▶ Directions:
Repeat exactly the lines from the start of the material below up to and including the "negb (RangesOverlap addr" line.
*** Begin section ***
Definition init_pointers_ok (addr plan_addr authority_addr epoch_addr : Z) : bool :=
  RangeIsValid addr sizeof_Broker && RangeIsValid plan_addr sizeof_Plan && RangeIsValid authority_addr sizeof_Authority &&
  RangeIsValid epoch_addr sizeof_BrokerEpoch &&
  negb (RangesOverlap addr sizeof_Broker plan_addr sizeof_Plan
        || RangesOverlap addr sizeof_Broker authority_addr sizeof_Authority
        || RangesOverlap addr sizeof_Broker epoch_addr sizeof_BrokerEpoch) &&
  negb (RangesOverlap plan_addr sizeof_Plan authority_addr sizeof_Authority
        || RangesOverlap plan_addr sizeof_Plan epoch_addr sizeof_BrokerEpoch
        || RangesOverlap authority_addr sizeof_Authority epoch_addr sizeof_BrokerEpoch).

Lemma initialize_exact addr b plan_addr plan authority_addr a epoch_addr epoch hash_addr :
  plan_shape plan -> length (sealed_object_hash a) = 32%nat -> hash_local_ok plan_addr hash_addr ->
  init_pointers_ok addr plan_addr authority_addr epoch_addr = true -> lb_initialized b = 0 -> epoch <> 0 ->
  (validated a plan /\ exists b',
     ServiceLifecycleBrokerInitialize addr b plan_addr plan authority_addr a epoch_addr epoch hash_addr = Some (LcOk, b', 0) /\
     broker_ok b' /\ shows b' (initial_fleet (plan_document plan) epoch)) \/
  (~ validated a plan /\
   ServiceLifecycleBrokerInitialize addr b plan_addr plan authority_addr a epoch_addr epoch hash_addr
   = Some (LcInvalidManifestPlan, b, epoch)).
Proof.
  intros Hp Hh Hl Hptr Hi He. unfold init_pointers_ok in Hptr.
  rewrite !andb_true_iff, !negb_true_iff in Hptr. destruct Hptr as (((((P1 & P2) & P3) & P4) & P5) & P6).
  unfold ServiceLifecycleBrokerInitialize. rewrite P1, P2, P3, P4, P5, P6, Hi. cbn [negb orb].
  change (0 =? 0) with true. cbn [negb]. unfold kServiceLifecycleInvalidBrokerEpoch. rewrite (proj2 (Z.eqb_neq _ _) He).
  pose proof (plan_canonical_iff plan_addr plan a hash_addr Hp Hh Hl) as Hiff.
  destruct (plan_canonical_answers plan_addr plan a hash_addr Hp Hl) as [Hc|Hc]; rewrite Hc.
  2: { right. split; [|done]. intros Hv. apply Hiff in Hv. congruence. }
  left. split; [by apply Hiff|]. clear Hiff.
  destruct (plan_canonical_exact _ _ _ _ Hp Hh Hl Hc) as (Hv & Hs & Hx & order & Hg & Hplan). cbv zeta in *.
  pose proof (ps_document _ Hp) as Hd. destruct (against_authority_ok _ a Hd Hv) as (Hauth & _ & _ & _ & Ha & _).
  destruct (initialize_rows_exact (plan_document plan) (Some a) Hd Ha (services_used (plan_document plan)) 0
    (replicate 64 zero_lifecycle_row)) as (rows & -> & Hlen & _ & Hrows); [lia|done|].
  destruct (authority_facts a Hauth) as [Hai Hah].
  assert (plan_authority_identity plan <> 0) as Hpa by (by rewrite Hplan).
  assert (HashIsNonZero (plan_sealed_object_hash plan) = true) as Hph by (by rewrite Hplan).
  assert (plan_sealed_object_extent plan = ServiceManifestEncodedSizeV1 (service_count (plan_document plan))
    (dependency_count (plan_document plan))) as Hpe by (rewrite Hplan at 1; done).
  assert (forall i, (i < services_used (plan_document plan))%nat ->
    exists mask, rows !! i = Some (fresh_row (identity_at (plan_document plan) i) mask) /\
      visits (plan_document plan) (targets (plan_document plan) i) mask) as Hr.
  { intros i Hlt. apply Hrows. split; [apply Nat.le_0_l|done]. }
  pose proof (initial_ok plan a epoch Hd Ha He Hpa Hph Hpe rows Hlen Hr) as Hok.
  change (MkBroker _ _ _ _ _ _ _ _ _ _ rows) with (initialized_broker plan epoch rows).
  rewrite (broker_canonical _ Hok). cbn [negb]. eexists. split; [done|]. split; [done|].
  by apply (initial_shows plan a epoch).
Qed.
(** A history is a list of calls, each with the instant it ran at; [run]
    replays it on the service as constructed. *)
Definition run_from (s : State) (history : list (Z * Call)) : State :=
  foldl (λ s call, step (fst call) (snd call) s) s history.

Definition run (history : list (Z * Call)) : State := run_from init history.

(** The clock never goes back along the history. *)
Definition chronological (history : list (Z * Call)) : Prop :=
  Sorted Z.le (fst <$> history).

(** The lock a grant to [agentId] writes at instant [now]. *)
Definition granted_lock (now : Z) (agentId resource : string) (priority : Z)
    : BusinessLock.t :=
  {| BusinessLock.resource := resource;
     BusinessLock.lockedBy := agentId;
     BusinessLock.acquiredAt := now;
     BusinessLock.expiresAt := now + 30000;
     BusinessLock.priority := priority |}.

(** The entry [addToQueue] pushes for a request at instant [now]. *)
Definition entry_of_request (now : Z) (request : CoordinationRequest.t)
    : QueueEntry.t :=
  {| QueueEntry.agentId := CoordinationRequest.agentId request;
     QueueEntry.resource := CoordinationRequest.resource request;
     QueueEntry.priority := CoordinationRequest.priority request;
     QueueEntry.requestedAt := now |}.

(** ** Specification-side notions *)

(** The rank the specification gives [position_of]: the 1-indexed rank of
    the caller's entry among the entries queued for that same resource, and
    [0] when there is none. *)
Definition rank_among_resource (agentId resource : string)
    (q : list QueueEntry.t) : Z :=
  match list_find (λ e, QueueEntry.agentId e = agentId)
                  (filter (entry_for resource) q) with
  | Some (i, _) => Z.of_nat i + 1
  | None => 0
  end.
*** End section ***
▶ Expected answer:
Definition init_pointers_ok (addr plan_addr authority_addr epoch_addr : Z) : bool :=
  RangeIsValid addr sizeof_Broker && RangeIsValid plan_addr sizeof_Plan && RangeIsValid authority_addr sizeof_Authority &&
  RangeIsValid epoch_addr sizeof_BrokerEpoch &&
  negb (RangesOverlap addr sizeof_Broker plan_addr sizeof_Plan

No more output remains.